Drie weken na het afscheidsfeest ging mijn telefoon.
‘Valerie,’ zei een bekende stem, ‘dit is Janet Morales van het Riverside Hospital. We hebben een e-mail van je vader ontvangen over de verandering in de leiding en jouw reactie daarop.’
Mijn hart bonkte in mijn keel, maar mijn stem bleef kalm.
‘Hallo Janet,’ zei ik. ‘Hoe gaat het?’
‘Ik vermoed dat het nu beter met je gaat dan met je vader,’ zei ze sarcastisch. ‘We zijn van plan een nieuw medisch centrum te bouwen aan de noordkant. We zouden graag willen weten of je ons daarbij zou kunnen adviseren.’
‘Ik ben net mijn eigen bedrijf begonnen,’ zei ik.
‘Nog beter,’ antwoordde ze. ‘Stuur me een voorstel.’
De waarde van dit contract – het eerste grote contract – bedroeg vierhonderdduizend dollar.
Twee weken later belde Robert Kim van Oakwood.
De volgende spreker is Susan Chen van het museum.
Vervolgens merkten nog drie klanten, die onder de naam van mijn vader met mij hadden samengewerkt, dat ik weg was en vroegen waar ik naartoe was gegaan.
Toen ze erachter kwamen dat ik mijn eigen bedrijf was begonnen, waren hun reacties vrijwel identiek.
‘Prima,’ zeiden ze. ‘Hoe dan ook, we werken liever rechtstreeks met u samen.’
Vorige maand belde Tyler.
“We zouden een adviseur kunnen gebruiken,” zei hij met een gespannen stem. “We doen een bod op een project voor duurzaam bouwen.
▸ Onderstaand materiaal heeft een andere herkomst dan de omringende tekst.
(* ===== verification/ObjectStore.v ===== *)
(** * Object stores with structured keys

    An object store of IndexedDB holds rows in the order of their keys; [add]
    refuses a key that is there, [put] replaces.  A key is an array of numbers and
    strings, compared part by part; numbers come before strings, and strings are
    ordered by their code units.  A unique index refuses a second row with its
    key.  A handle [object_store D A] is a store of rows [A] in the database
    [D]. *)
From Stdlib Require Import ZifyBool.
From S2P Require Import Prelude IndexedDb.
Set Default Goal Selector "!".

Inductive key_part := KNum (z : Z) | KStr (s : jsstr).
Abbreviation idb_key := (list key_part).
#[export] Instance key_part_eq_dec : EqDecision key_part.
Proof. solve_decision. Defined.

Definition part_ltb (a b : key_part) : bool :=
  match a, b with
  | KNum x, KNum y => x <? y
  | KNum _, KStr _ => true
  | KStr _, KNum _ => false
  | KStr s, KStr t => negb (str_leb t s)
  end.
Fixpoint key_leb (a b : idb_key) : bool :=
  match a, b with
  | [], _ => true
  | _ :: _, [] => false
  | x :: a', y :: b' => part_ltb x y || (bool_decide (x = y) && key_leb a' b')
  end.

Record object_store (D A : Type) := mkStore {
  rows_of : D -> list A;
  set_rows : list A -> D -> D;
  key_path : A -> idb_key;
  unique_index : option (A -> idb_key);
}.
Arguments mkStore {D A}.
Arguments rows_of {D A}.
Arguments set_rows {D A}.
Arguments key_path {D A}.
Arguments unique_index {D A}.

Section Rows.
Context {A : Type} (key : A -> idb_key) (index : option (A -> idb_key)).

Definition row_at (k : idb_key) (rows : list A) : option A := List.find (fun x => bool_decide (key x = k)) rows.
(** Another row with the same key in the unique index. *)
Definition index_taken (x : A) (rows : list A) : bool :=
  match index with
  | None => false
  | Some f => existsb (fun y => bool_decide (f y = f x) && negb (bool_decide (key y = key x))) rows
  end.
Definition without (k : idb_key) (rows : list A) : list A := filter (fun x => key x <> k) rows.
Definition insert_row (x : A) (rows : list A) : list A := sort_insert (fun a b => key_leb (key a) (key b)) x rows.
Definition put_row (x : A) (rows : list A) : list A := insert_row x (without (key x) rows).

Definition keys_distinct (rows : list A) : Prop := NoDup (key <$> rows).
Definition index_distinct (rows : list A) : Prop :=
  match index with None => True | Some f => forall x y, x ∈ rows -> y ∈ rows -> f x = f y -> key x = key y end.
Definition rows_ok (rows : list A) : Prop := keys_distinct rows /\ index_distinct rows.

Lemma row_at_Some k rows x : row_at k rows = Some x -> x ∈ rows /\ key x = k.
Proof. intros [Hin Hk]%List.find_some. split; [by apply list_elem_of_In|by apply bool_decide_eq_true in Hk]. Qed.
Lemma row_at_None k rows : row_at k rows = None -> forall x, x ∈ rows -> key x <> k.
Proof.
  intros Hn x Hx Hk. pose proof (List.find_none _ _ Hn x) as Hf. rewrite list_elem_of_In in Hx.
  specialize (Hf Hx). by apply bool_decide_eq_false in Hf.
Qed.
Lemma keys_distinct_inj rows x y : keys_distinct rows -> x ∈ rows -> y ∈ rows -> key x = key y -> x = y.
Proof.
  unfold keys_distinct. intros Hnd (i & Hi)%list_elem_of_lookup (j & Hj)%list_elem_of_lookup Hk.
  assert (i = j) as ->; [|congruence]. eapply NoDup_lookup; [done| |].
  - rewrite list_lookup_fmap, Hi. done.
  - rewrite list_lookup_fmap, Hj. by rewrite Hk.
Qed.
Lemma row_at_in rows x : keys_distinct rows -> x ∈ rows -> row_at (key x) rows = Some x.
Proof.
  intros Hnd Hx. destruct (row_at (key x) rows) as [y|] eqn:E.
  - apply row_at_Some in E as [Hy Hk]. f_equal. by apply (keys_distinct_inj rows).
  - by destruct (row_at_None _ _ E x Hx).
Qed.
Lemma insert_row_perm x rows : insert_row x rows ≡ₚ x :: rows.
Proof. apply sort_insert_perm. Qed.
Lemma elem_of_without k rows x : x ∈ without k rows <-> x ∈ rows /\ key x <> k.
Proof. unfold without. rewrite list_elem_of_filter. tauto. Qed.
Lemma elem_of_insert_row x rows y : y ∈ insert_row x rows <-> y = x \/ y ∈ rows.
Proof. by rewrite insert_row_perm, elem_of_cons. Qed.
Lemma elem_of_put_row x rows y : y ∈ put_row x rows <-> y = x \/ (y ∈ rows /\ key y <> key x).
Proof. unfold put_row. by rewrite elem_of_insert_row, elem_of_without. Qed.
Lemma without_absent k rows : (forall x, x ∈ rows -> key x <> k) -> without k rows = rows.
Proof.
  intros Hk. induction rows as [|x rows IH]; [done|]. unfold without in *. rewrite filter_cons_True; [f_equal; apply IH|].
  - intros y Hy. apply Hk. by right.
  - apply Hk. by left.
Qed.
Lemma keys_distinct_without k rows : keys_distinct rows -> keys_distinct (without k rows).
Proof. unfold keys_distinct, without. intros Hnd. eapply sublist_NoDup; [exact Hnd|]. apply fmap_sublist, sublist_filter. Qed.
Lemma without_app k l1 l2 : without k (l1 ++ l2) = without k l1 ++ without k l2.
Proof. apply filter_app. Qed.
Lemma without_key x rows : without (key x) (x :: rows) = without (key x) rows.
Proof. apply filter_cons_False. tauto. Qed.
(** The row that a key replaces can be put first. *)
Lemma rows_split rows x : keys_distinct rows -> x ∈ rows -> rows ≡ₚ x :: without (key x) rows.
Proof.
  intros Hnd (l1 & l2 & ->)%list_elem_of_split. unfold keys_distinct in Hnd. rewrite fmap_app, fmap_cons in Hnd.
  apply NoDup_app in Hnd as (_ & H1 & [H2 _]%NoDup_cons). rewrite without_app, without_key, !without_absent.
  - by rewrite Permutation_middle.
  - intros y Hy E. apply H2. rewrite <- E. by apply list_elem_of_fmap_2.
  - intros y Hy E. apply (H1 (key x)); [|left]. rewrite <- E. by apply list_elem_of_fmap_2.
Qed.

Lemma rows_ok_insert x rows : rows_ok rows -> (forall y, y ∈ rows -> key y <> key x) -> index_taken x rows = false ->
  rows_ok (insert_row x rows).
Proof.
  intros [Hk Hi] Hx Ht. split.
  - unfold keys_distinct. rewrite insert_row_perm, fmap_cons. apply NoDup_cons. split; [|done].
    intros (y & E & Hy)%list_elem_of_fmap. by apply (Hx y).
  - unfold index_distinct, index_taken in *. destruct index as [f|]; [|done].
    assert (Hf : forall y, y ∈ rows -> f y <> f x).
    { intros y Hy E. rewrite <- not_true_iff_false in Ht. apply Ht, existsb_exists. exists y. rewrite <- list_elem_of_In.
      split; [done|]. rewrite bool_decide_eq_true_2 by done. by rewrite bool_decide_eq_false_2 by apply (Hx y Hy). }
    intros a b. rewrite !elem_of_insert_row. intros [->|Ha] [->|Hb] E; [done| | |by apply Hi].
    + by destruct (Hf b).
    + by destruct (Hf a).
Qed.
Lemma rows_ok_without k rows : rows_ok rows -> rows_ok (without k rows).
Proof.
  intros [Hk Hi]. split; [by apply keys_distinct_without|]. unfold index_distinct in *. destruct index as [f|]; [|done].
  intros x y Hx%elem_of_without Hy%elem_of_without. apply Hi; tauto.
Qed.
Lemma rows_ok_put x rows : rows_ok rows -> index_taken x rows = false -> rows_ok (put_row x rows).
Proof.
  intros Hok Ht. apply rows_ok_insert; [by apply rows_ok_without| |].
  - intros y Hy. by apply elem_of_without in Hy as [_ Hy].
  - unfold index_taken in *. destruct index as [f|]; [|done]. apply not_true_iff_false in Ht. apply not_true_iff_false.
    intros He. apply Ht. apply existsb_exists in He as (y & Hy & E). apply existsb_exists. exists y.
    split; [|done]. apply list_elem_of_In in Hy. apply elem_of_without in Hy as [Hy _]. by apply list_elem_of_In.
Qed.
(** Replacing a row by one with the same key and index key. *)
Lemma index_free_update x y rows : rows_ok rows -> x ∈ rows -> key y = key x ->
  match index with None => True | Some f => f y = f x end -> index_taken y rows = false.
Proof.
  intros [_ Hi] Hx Hk Hf. unfold index_taken, index_distinct in *. destruct index as [f|]; [|done].
  apply not_true_iff_false. intros (z & Hz & E)%existsb_exists. bool_split. apply list_elem_of_In in Hz.
  apply H0. rewrite Hk. apply Hi; [done|done|]. by rewrite H, Hf.
Qed.
Lemma put_row_perm x rows : put_row x rows ≡ₚ x :: without (key x) rows.
Proof. apply insert_row_perm. Qed.
End Rows.

(** ** Requests *)

Section Requests.
Context {D A : Type} (s : object_store D A).
Definition idb_get (k : idb_key) : idb D (option A) := iread (fun d => row_at (key_path s) k (rows_of s d)).
Definition idb_getAll : idb D (list A) := iread (rows_of s).
Definition constraint_error : jsstr := js "ConstraintError".
Definition idb_add (x : A) : idb D True :=
  let~ rows := iread (rows_of s) in
  iguard (bool_decide (is_Some (row_at (key_path s) (key_path s x) rows)) ||
          index_taken (key_path s) (unique_index s) x rows) constraint_error $
  iwrite (set_rows s (insert_row (key_path s) x rows)).
Definition idb_put (x : A) : idb D True :=
  let~ rows := iread (rows_of s) in
  iguard (index_taken (key_path s) (unique_index s) x rows) constraint_error $
  iwrite (set_rows s (put_row (key_path s) x rows)).
Definition idb_delete (k : idb_key) : idb D True := iwrite (fun d => set_rows s (without (key_path s) k (rows_of s d)) d).

Lemma idb_add_ok x d d' r : idb_add x d = (d', inr r) ->
  d' = set_rows s (insert_row (key_path s) x (rows_of s d)) d /\
  (forall y, y ∈ rows_of s d -> key_path s y <> key_path s x) /\ index_taken (key_path s) (unique_index s) x (rows_of s d) = false.
Proof.
  unfold idb_add. intros H. idb_step H. idb_step E. subst a. idb_step H. idb_step H. bool_split. split_and!; [done| |done].
  apply row_at_None. by apply eq_None_not_Some.
Qed.
Lemma idb_put_ok x d d' r : idb_put x d = (d', inr r) ->
  d' = set_rows s (put_row (key_path s) x (rows_of s d)) d /\ index_taken (key_path s) (unique_index s) x (rows_of s d) = false.
Proof. unfold idb_put. intros H. idb_step H. idb_step E. subst a. idb_step H. by idb_step H. Qed.
End Requests.

(** [for (const x of list) body(x)]. *)
Fixpoint idb_each {D X} (body : X -> idb D True) (l : list X) : idb D True :=
  match l with
  | [] => iret I
  | x :: rest => let~ _ := body x in idb_each body rest
  end.
#[global] Arguments insert_row : simpl never.
#[global] Arguments put_row : simpl never.
#[global] Arguments without : simpl never.
#[global] Arguments row_at : simpl never.
#[global] Arguments index_taken : simpl never.
(** *** Sealing *)

Lemma at_checkpoint_more c cps epoch digest : at_checkpoint cps epoch digest ->
  at_checkpoint (insert_row (key_path CHECKPOINT_STORE) c cps) epoch digest.
Proof. intros (x & Hx & E). exists x. split; [by apply elem_of_insert_row; right|done]. Qed.
Lemma seal_keeps ws fault d' r : no_nul (cp_checkpoint_digest (sw_checkpoint ws)) ->
  commitSeal_body hook ws fault d = (d', inr r) -> keeps d d'.
Proof.
  intros Hnul Hr. unfold commitSeal_body in Hr. reads Hr.
  rewrite (get_config _ _ _ _ _ _ Hs), (get_head _ _ _ _ _ _ Hs), (get_retention _ _ _ _ _ _ Hs) in Hr. cbn [sc_storage_revision sc_configuration] in Hr.
  destruct (rev =? sw_expected_revision ws) eqn:Hrev; [|reads Hr; by eapply keeps_same].
  destruct (samePlayerLocalSnapshot _ _) eqn:Hsn; [|reads Hr; by eapply keeps_same].
  destruct (playerLocalSealWriteSetValid cfg ws) eqn:Hv; [|reads Hr; by eapply keeps_same].
  apply same_snapshot_eq in Hsn. destruct (seal_valid_spec _ _ Hv) as [Hcv Hclv Hep Hpar Hcle Hhead Hsome Hcount Hord Hsafe Hent].
  rewrite <- Hsn in Hep, Hpar, Hcount, Hord, Hent. cbn in Hep, Hpar, Hcount, Hord, Hent. clear Hsn.
  apply sealEntriesValid_spec in Hent as (Hent & _ & _). reads Hr.
  apply inject_ok in E0 as ->, E2 as ->, E4 as ->, E6 as ->.
  apply idb_add_ok in E as (-> & Hck & Hci). apply idb_put_ok in E1 as [-> _].
  cbn in E3. apply idb_each_add in E3 as (orows & -> & Hop & Hook); [|exact _|apply (so_outbox_store _ _ _ _ _ _ Hs)].
  apply idb_add_ok in E5 as (-> & Hlk & Hli). apply idb_put_ok in E7 as [-> _].
  cbn [rows_of CONFIG_STORE HEAD_STORE OUTBOX_STORE CLOSURE_STORE CHECKPOINT_STORE] in *. cbn in Hop.
  pose proof (so_order _ _ _ _ _ _ Hs) as Ho. rewrite safe_nonneg in Ho. unfold zlength in *.
  exists (sw_next_created_order ws), (rev + 1), a, (sw_next_head ws).
  assert (Hin : forall e, e ∈ orows <-> e ∈ sw_outbox_entries ws \/ e ∈ db_outbox d) by (intros e; by rewrite Hop, elem_of_app).
  split.
  - destruct Hs as [Hsc Hsh Hsr]. split; cbn.
    + rewrite Hsc. by rewrite put_singleton.
    + rewrite Hsh. by rewrite put_singleton.
    + done.
    + lia.
    + apply safe_nonneg. unfold isSafeInteger in Hsafe. lia.
    + done.
    + destruct so_chain as (cps & cls & Hp & Hq & Hb & Hc & Hn). exists (cps ++ [sw_checkpoint ws]), (cls ++ [sw_consumed_closure ws]).
      split_and!.
      * rewrite insert_row_perm, Hp. apply Permutation_cons_append.
      * rewrite insert_row_perm, Hq. apply Permutation_cons_append.
      * by rewrite Hhead.
      * rewrite Hhead. cbn. rewrite Hep. eapply chain_snoc; [exact Hc|done|done|congruence|congruence|done].
      * intros c [->|Hc']%elem_of_insert_row; [done|by apply Hn].
    + done.
    + done.
    + intros x Hx. destruct (so_holds x Hx) as [? Hat]. split; [done|by apply at_checkpoint_more].
    + done.
    + done.
    + intros e [He|He]%Hin.
      * destruct (Hent e He) as (? & ? & ? & ? & ? & Hst & ? & _). exists (sw_checkpoint ws). rewrite elem_of_insert_row. rewrite Hst.
        split_and!; [by left|done..|lia|lia|done].
      * destruct (so_outbox e He) as (c & ? & ? & ? & ? & ? & ? & ? & ?). exists c. rewrite elem_of_insert_row. split_and!; [by right|done..|lia|lia|done].
    + intros c [->|Hc]%elem_of_insert_row.
      * destruct (sw_outbox_entries ws) as [|e l]; [done|]. exists e. rewrite Hin. destruct (Hent e ltac:(left)) as (_ & _ & ? & _). split; [left; left|done].
      * destruct (so_footprint c Hc) as (e & He & ?). exists e. rewrite Hin. tauto.
    + rewrite (unacknowledged_perm _ _ Hop), unacknowledged_app. pose proof (unacknowledged_le (sw_outbox_entries ws)). unfold zlength in *. lia.
    + intros k Hk. destruct (so_acks k Hk) as (? & e & ? & ?). split; [done|]. exists e. rewrite Hin. tauto.
    + intros e [He|He]%Hin Ha; [|by apply so_acked]. destruct (Hent e He) as (_ & _ & _ & _ & _ & Hst & _). unfold acked in Ha. congruence.
    + done.
    + done.
    + by apply rows_ok_insert.
    + done.
    + done.
    + done.
    + by apply rows_ok_insert.
    + done.
    + done.
  - evolve d.
    + eapply ev_bumped; [| |cbn; rewrite (so_config _ _ _ _ _ _ Hs); apply put_singleton]; cbn; lia.
    + intros x. rewrite (so_head _ _ _ _ _ _ Hs). intros ->%list_elem_of_singleton. exists (sw_next_head ws).
      cbn. split; [rewrite put_singleton; left|]. right. rewrite Hhead. cbn. lia.
    + intros c Hc. left. cbn. apply elem_of_insert_row. by right.
    + intros c. cbn. intros [->|Hc]%elem_of_insert_row; [|by left]. right. intros x. rewrite (so_head _ _ _ _ _ _ Hs).
      intros ->%list_elem_of_singleton. lia.
    + intros e He. left. exists e. cbn. rewrite Hin. split; [by right|apply outbox_later_refl].
Qed.

(** *** Pruning *)

(** A checkpoint of every epoch above the anchor up to the head. *)
Lemma checkpoint_at n : hd_epoch a < n <= hd_epoch h -> exists c, c ∈ db_checkpoints d /\ cp_epoch c = n.
Proof.
  intros Hn. destruct (so_chain _ _ _ _ _ _ Hs) as (cps & cls & Hp & _ & _ & Hc & _). setoid_rewrite Hp.
  apply (chain_covers _ _ _ _ _ _ _ _ Hc). lia.
Qed.
Section PruneFacts.
Context (ws : PlayerLocalPruneWriteSet) (eqs : list PlayerLocalEventEquivocation).
Let img := current_image cfg d order rev a h eqs.
Let through := hd_epoch (pw_next_anchor ws).
Context (Hok : prune_accepted img ws) (Heqs : Forall2 (joined (db_events d)) (js_sort equivocation_le (db_equivocations d)) eqs).
(* ===== verification/_CoqProject ===== *)
-Q . S2P
Prelude.v
Net.v
Checksum.v
Str.v
Addr.v
SipHash.v
SipTest.v
ShmMessage.v
Shm.v
Startup.v
Transport.v
Queues.v
Icmp.v
Udp.v
Arp.v
Ip4In.v
Reassembly.v
Ip4Out.v
Ip4.v
TcpWire.v
TcpData.v
Tcp.v
TcpMeta.v
TcpSafe.v
TcpFlow.v
TcpClient.v
Tests.v
TcpSegments.v
TcpStream.v
Link.v
Exchange.v
Ntp.v
L7.v
L7Safe.v
L7Sessions.v
L7Stream.v
System.v
HostFlow.v
HostArp.v
HostTcp.v
HostSend.v
Http.v
HttpTls.v
Gopher.v
Font.v
VncFb.v
Vnc.v
Log.v
Config.v
Device.v
Mains.v
Boot.v
HostBoot.v
(** [halfsiphash(in, inlen, k, out, outlen)] *)
Definition halfsiphash (outlen : Z) (inp k : list Z) : outcome (list Z) :=
  _ ← assertb ((outlen =? 4) || (outlen =? 8));
  let k0 := u8to32_le k in
  let k1 := u8to32_le (drop 4 k) in
  let inlen := zlen inp in
  let b := u32 (Z.shiftl inlen 24) in
  let s := {| v0 := k0; v1 := k1; v2 := Z.lxor 0x6c796765 k0; v3 := Z.lxor 0x74656462 k1 |} in
  let s := if outlen =? 8 then set_v1 s 0xee else s in
  let '(s, ni) := half_loop (Z.to_nat (inlen / 4)) inp s in
  let b := Z.lor b (le_val ni) in
  let s := half_absorb s b in
  let s := set_v2 s (if outlen =? 8 then 0xee else 0xff) in
  let s := half_finish s in
  Ret (if outlen =? 4 then half_word s else half_word s ++ half_word (half_finish (set_v1 s 0xdd))).

(** ** Code: the tables and the test *)

Definition vectors_sip64 : list (list Z) :=
  [[0x31; 0x0e; 0x0e; 0xdd; 0x47; 0xdb; 0x6f; 0x72];
   [0xfd; 0x67; 0xdc; 0x93; 0xc5; 0x39; 0xf8; 0x74];
   [0x5a; 0x4f; 0xa9; 0xd9; 0x09; 0x80; 0x6c; 0x0d];
   [0x2d; 0x7e; 0xfb; 0xd7; 0x96; 0x66; 0x67; 0x85];
   [0xb7; 0x87; 0x71; 0x27; 0xe0; 0x94; 0x27; 0xcf];
   [0x8d; 0xa6; 0x99; 0xcd; 0x64; 0x55; 0x76; 0x18];
   [0xce; 0xe3; 0xfe; 0x58; 0x6e; 0x46; 0xc9; 0xcb];
   [0x37; 0xd1; 0x01; 0x8b; 0xf5; 0x00; 0x02; 0xab];
   [0x62; 0x24; 0x93; 0x9a; 0x79; 0xf5; 0xf5; 0x93];
   [0xb0; 0xe4; 0xa9; 0x0b; 0xdf; 0x82; 0x00; 0x9e];
   [0xf3; 0xb9; 0xdd; 0x94; 0xc5; 0xbb; 0x5d; 0x7a];
   [0xa7; 0xad; 0x6b; 0x22; 0x46; 0x2f; 0xb3; 0xf4];
   [0xfb; 0xe5; 0x0e; 0x86; 0xbc; 0x8f; 0x1e; 0x75];
   [0x90; 0x3d; 0x84; 0xc0; 0x27; 0x56; 0xea; 0x14];
   [0xee; 0xf2; 0x7a; 0x8e; 0x90; 0xca; 0x23; 0xf7];
   [0xe5; 0x45; 0xbe; 0x49; 0x61; 0xca; 0x29; 0xa1];
   [0xdb; 0x9b; 0xc2; 0x57; 0x7f; 0xcc; 0x2a; 0x3f];
   [0x94; 0x47; 0xbe; 0x2c; 0xf5; 0xe9; 0x9a; 0x69];
   [0x9c; 0xd3; 0x8d; 0x96; 0xf0; 0xb3; 0xc1; 0x4b];
   [0xbd; 0x61; 0x79; 0xa7; 0x1d; 0xc9; 0x6d; 0xbb];
   [0x98; 0xee; 0xa2; 0x1a; 0xf2; 0x5c; 0xd6; 0xbe];
   [0xc7; 0x67; 0x3b; 0x2e; 0xb0; 0xcb; 0xf2; 0xd0];
   [0x88; 0x3e; 0xa3; 0xe3; 0x95; 0x67; 0x53; 0x93];
   [0xc8; 0xce; 0x5c; 0xcd; 0x8c; 0x03; 0x0c; 0xa8];
   [0x94; 0xaf; 0x49; 0xf6; 0xc6; 0x50; 0xad; 0xb8];
   [0xea; 0xb8; 0x85; 0x8a; 0xde; 0x92; 0xe1; 0xbc];
   [0xf3; 0x15; 0xbb; 0x5b; 0xb8; 0x35; 0xd8; 0x17];
   [0xad; 0xcf; 0x6b; 0x07; 0x63; 0x61; 0x2e; 0x2f];
   [0xa5; 0xc9; 0x1d; 0xa7; 0xac; 0xaa; 0x4d; 0xde];
   [0x71; 0x65; 0x95; 0x87; 0x66; 0x50; 0xa2; 0xa6];
   [0x28; 0xef; 0x49; 0x5c; 0x53; 0xa3; 0x87; 0xad];
   [0x42; 0xc3; 0x41; 0xd8; 0xfa; 0x92; 0xd8; 0x32];
   [0xce; 0x7c; 0xf2; 0x72; 0x2f; 0x51; 0x27; 0x71];
   [0xe3; 0x78; 0x59; 0xf9; 0x46; 0x23; 0xf3; 0xa7];
   [0x38; 0x12; 0x05; 0xbb; 0x1a; 0xb0; 0xe0; 0x12];
   [0xae; 0x97; 0xa1; 0x0f; 0xd4; 0x34; 0xe0; 0x15];
   [0xb4; 0xa3; 0x15; 0x08; 0xbe; 0xff; 0x4d; 0x31];
   [0x81; 0x39; 0x62; 0x29; 0xf0; 0x90; 0x79; 0x02];
   [0x4d; 0x0c; 0xf4; 0x9e; 0xe5; 0xd4; 0xdc; 0xca];
   [0x5c; 0x73; 0x33; 0x6a; 0x76; 0xd8; 0xbf; 0x9a];
   [0xd0; 0xa7; 0x04; 0x53; 0x6b; 0xa9; 0x3e; 0x0e];
   [0x92; 0x59; 0x58; 0xfc; 0xd6; 0x42; 0x0c; 0xad];
   [0xa9; 0x15; 0xc2; 0x9b; 0xc8; 0x06; 0x73; 0x18];
   [0x95; 0x2b; 0x79; 0xf3; 0xbc; 0x0a; 0xa6; 0xd4];
   [0xf2; 0x1d; 0xf2; 0xe4; 0x1d; 0x45; 0x35; 0xf9];
   [0x87; 0x57; 0x75; 0x19; 0x04; 0x8f; 0x53; 0xa9];
   [0x10; 0xa5; 0x6c; 0xf5; 0xdf; 0xcd; 0x9a; 0xdb];
   [0xeb; 0x75; 0x09; 0x5c; 0xcd; 0x98; 0x6c; 0xd0];
   [0x51; 0xa9; 0xcb; 0x9e; 0xcb; 0xa3; 0x12; 0xe6];
   [0x96; 0xaf; 0xad; 0xfc; 0x2c; 0xe6; 0x66; 0xc7];
   [0x72; 0xfe; 0x52; 0x97; 0x5a; 0x43; 0x64; 0xee];
   [0x5a; 0x16; 0x45; 0xb2; 0x76; 0xd5; 0x92; 0xa1];
   [0xb2; 0x74; 0xcb; 0x8e; 0xbf; 0x87; 0x87; 0x0a];
   [0x6f; 0x9b; 0xb4; 0x20; 0x3d; 0xe7; 0xb3; 0x81];
   [0xea; 0xec; 0xb2; 0xa3; 0x0b; 0x22; 0xa8; 0x7f];
   [0x99; 0x24; 0xa4; 0x3c; 0xc1; 0x31; 0x57; 0x24];
   [0xbd; 0x83; 0x8d; 0x3a; 0xaf; 0xbf; 0x8d; 0xb7];
   [0x0b; 0x1a; 0x2a; 0x32; 0x65; 0xd5; 0x1a; 0xea];
   [0x13; 0x50; 0x79; 0xa3; 0x23; 0x1c; 0xe6; 0x60];
   [0x93; 0x2b; 0x28; 0x46; 0xe4; 0xd7; 0x06; 0x66];
   [0xe1; 0x91; 0x5f; 0x5c; 0xb1; 0xec; 0xa4; 0x6c];
   [0xf3; 0x25; 0x96; 0x5c; 0xa1; 0x6d; 0x62; 0x9f];
   [0x57; 0x5f; 0xf2; 0x8e; 0x60; 0x38; 0x1b; 0xe5];
   [0x72; 0x45; 0x06; 0xeb; 0x4c; 0x32; 0x8a; 0x95]].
De opdrachtgever wil specifieke duurzaamheidscertificaten, en niemand hier kan de eisen nauwkeurig omschrijven.”
Er was een tijd dat dit verzoek al mijn gevoelige snaren zou hebben geraakt.
‘Je moet iemand aannemen die gekwalificeerd is,’ zei ik.
‘Ken je iemand?’ vroeg hij.
‘Je zou kunnen proberen deze systemen zelf te leren,’ zei ik. ‘Net zoals ik heb gedaan.’
Hij belde niet meer terug.
Drie maanden geleden verloor Hughes Construction de aanbesteding voor de uitbreiding van het ziekenhuis.
Dit was precies het soort project waar ik me nu in specialiseer: complexe commerciële renovaties, strenge energiedoelstellingen en het opruimen van bestaande rommel in gebouwen.
In beide gevallen hebben ze een bod uitgebracht.
De ziekenhuisdirectie koos voor een bedrijf dat zich daadwerkelijk specialiseerde in ecologische bouwtechnologie.
Ik hoorde van Hartley dat mijn vader de beslissing “politiek” noemde en zei dat de raad de keuze had gebaseerd op “relaties” in plaats van op verdienste.
De ironie van de situatie was zo overduidelijk dat die zelfs aan de andere kant van de stad te horen was.
Ik heb geen contact meer met mijn ouders.
Tyler stuurt me af en toe een berichtje met een kort berichtje – foto’s van zijn kinderen in Halloweenkostuums, een wazige foto van een wedstrijd van de Buckeyes. Meestal kijk ik er een minuutje naar en leg dan mijn telefoon weg.
Greg heeft nooit één keer met me gesproken.
Mijn moeder stuurt me kaarten voor de feestdagen – Kerstmis, Pasen, mijn verjaardag. In gouden letters staan er woorden als: “Familie is alles.” Binnenin schrijft ze: “We missen je. We houden van je, mam.”
Ik stop ze terug in de enveloppen en stuur ze ongeopend terug.
Mensen vragen me wel eens of ik ze mis. Of ik spijt heb dat ik “de brug heb verbrand”.